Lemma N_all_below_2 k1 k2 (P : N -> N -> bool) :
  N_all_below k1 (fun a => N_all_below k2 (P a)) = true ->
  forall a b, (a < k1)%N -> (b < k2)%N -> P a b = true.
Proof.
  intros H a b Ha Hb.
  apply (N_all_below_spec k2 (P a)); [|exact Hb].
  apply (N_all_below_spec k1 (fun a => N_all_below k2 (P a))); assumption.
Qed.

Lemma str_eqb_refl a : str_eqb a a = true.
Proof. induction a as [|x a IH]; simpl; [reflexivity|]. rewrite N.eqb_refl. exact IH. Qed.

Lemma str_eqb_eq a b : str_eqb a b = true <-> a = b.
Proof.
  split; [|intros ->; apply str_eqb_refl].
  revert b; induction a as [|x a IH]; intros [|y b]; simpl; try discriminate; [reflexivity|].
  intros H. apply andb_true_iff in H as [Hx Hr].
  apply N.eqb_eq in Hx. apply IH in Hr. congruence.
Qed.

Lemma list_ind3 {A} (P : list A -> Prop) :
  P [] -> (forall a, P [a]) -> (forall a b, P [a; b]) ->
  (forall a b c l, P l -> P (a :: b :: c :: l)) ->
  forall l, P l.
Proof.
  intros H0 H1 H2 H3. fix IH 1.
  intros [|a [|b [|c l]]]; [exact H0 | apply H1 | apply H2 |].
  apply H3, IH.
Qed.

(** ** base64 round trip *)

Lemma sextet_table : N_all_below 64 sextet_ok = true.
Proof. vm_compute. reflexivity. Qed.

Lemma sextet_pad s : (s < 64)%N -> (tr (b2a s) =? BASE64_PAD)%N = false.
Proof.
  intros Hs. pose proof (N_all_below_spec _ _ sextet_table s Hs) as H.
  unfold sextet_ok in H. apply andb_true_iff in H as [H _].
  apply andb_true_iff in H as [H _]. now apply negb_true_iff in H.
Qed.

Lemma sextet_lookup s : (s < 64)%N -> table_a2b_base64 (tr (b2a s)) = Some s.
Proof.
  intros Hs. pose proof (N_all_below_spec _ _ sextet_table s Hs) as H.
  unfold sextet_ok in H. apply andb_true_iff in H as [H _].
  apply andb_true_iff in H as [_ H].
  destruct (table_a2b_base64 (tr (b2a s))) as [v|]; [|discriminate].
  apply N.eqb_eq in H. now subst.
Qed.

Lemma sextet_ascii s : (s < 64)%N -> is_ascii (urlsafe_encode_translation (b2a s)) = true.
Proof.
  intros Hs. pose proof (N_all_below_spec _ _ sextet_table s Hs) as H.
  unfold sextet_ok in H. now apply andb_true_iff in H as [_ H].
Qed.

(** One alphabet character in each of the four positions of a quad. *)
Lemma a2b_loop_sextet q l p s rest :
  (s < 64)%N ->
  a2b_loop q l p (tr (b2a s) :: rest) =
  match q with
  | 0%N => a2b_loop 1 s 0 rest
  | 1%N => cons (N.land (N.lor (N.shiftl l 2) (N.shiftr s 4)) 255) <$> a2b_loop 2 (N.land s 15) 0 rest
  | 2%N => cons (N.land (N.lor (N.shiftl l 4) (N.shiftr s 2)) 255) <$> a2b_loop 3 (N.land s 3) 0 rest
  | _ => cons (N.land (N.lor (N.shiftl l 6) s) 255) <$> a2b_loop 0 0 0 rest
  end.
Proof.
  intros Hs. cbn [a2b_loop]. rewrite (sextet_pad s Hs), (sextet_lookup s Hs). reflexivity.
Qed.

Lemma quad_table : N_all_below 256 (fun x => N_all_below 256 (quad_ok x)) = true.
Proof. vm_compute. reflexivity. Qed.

...

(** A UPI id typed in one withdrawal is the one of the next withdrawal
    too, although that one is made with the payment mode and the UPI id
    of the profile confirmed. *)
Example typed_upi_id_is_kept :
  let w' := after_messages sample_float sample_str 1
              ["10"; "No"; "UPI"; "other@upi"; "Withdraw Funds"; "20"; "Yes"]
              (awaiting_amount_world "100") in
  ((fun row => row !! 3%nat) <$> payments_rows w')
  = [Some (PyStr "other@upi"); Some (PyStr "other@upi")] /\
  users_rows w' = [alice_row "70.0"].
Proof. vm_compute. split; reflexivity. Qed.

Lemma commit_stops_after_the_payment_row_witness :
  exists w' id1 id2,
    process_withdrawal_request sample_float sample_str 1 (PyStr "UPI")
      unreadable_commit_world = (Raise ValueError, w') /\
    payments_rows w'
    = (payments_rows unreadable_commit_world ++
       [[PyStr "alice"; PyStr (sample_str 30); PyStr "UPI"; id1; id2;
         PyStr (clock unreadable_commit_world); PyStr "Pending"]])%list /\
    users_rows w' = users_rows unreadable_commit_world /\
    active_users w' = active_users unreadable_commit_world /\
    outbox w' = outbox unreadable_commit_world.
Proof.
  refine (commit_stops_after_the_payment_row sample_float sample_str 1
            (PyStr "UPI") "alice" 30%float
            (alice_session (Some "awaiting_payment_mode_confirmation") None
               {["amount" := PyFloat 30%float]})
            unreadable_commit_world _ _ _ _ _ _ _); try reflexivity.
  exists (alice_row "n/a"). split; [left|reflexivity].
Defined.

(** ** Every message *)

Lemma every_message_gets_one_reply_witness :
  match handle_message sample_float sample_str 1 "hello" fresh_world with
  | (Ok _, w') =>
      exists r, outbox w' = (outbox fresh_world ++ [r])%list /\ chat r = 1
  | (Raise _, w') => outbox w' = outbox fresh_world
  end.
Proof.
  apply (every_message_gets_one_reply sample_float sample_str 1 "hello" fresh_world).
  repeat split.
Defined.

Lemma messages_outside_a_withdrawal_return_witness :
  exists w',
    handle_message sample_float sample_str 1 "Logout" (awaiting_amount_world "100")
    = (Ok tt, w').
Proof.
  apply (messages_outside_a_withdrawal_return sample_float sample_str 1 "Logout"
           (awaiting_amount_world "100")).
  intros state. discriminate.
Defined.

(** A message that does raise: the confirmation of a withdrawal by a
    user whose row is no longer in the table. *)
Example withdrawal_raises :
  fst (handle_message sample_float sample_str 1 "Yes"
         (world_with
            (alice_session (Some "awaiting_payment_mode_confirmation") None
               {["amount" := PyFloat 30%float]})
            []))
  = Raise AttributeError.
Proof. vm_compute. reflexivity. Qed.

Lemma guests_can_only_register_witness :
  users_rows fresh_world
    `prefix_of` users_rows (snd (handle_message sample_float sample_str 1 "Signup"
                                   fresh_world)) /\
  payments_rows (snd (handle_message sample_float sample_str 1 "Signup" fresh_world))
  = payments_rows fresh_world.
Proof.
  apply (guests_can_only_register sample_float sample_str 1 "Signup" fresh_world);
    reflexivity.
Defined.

Exercise objective: Each line above that contains the word "discriminate" should be returned.

Task solution:
  revert b; induction a as [|x a IH]; intros [|y b]; simpl; try discriminate; [reflexivity|].
  destruct (table_a2b_base64 (tr (b2a s))) as [v|]; [|discriminate].
  intros state. discriminate.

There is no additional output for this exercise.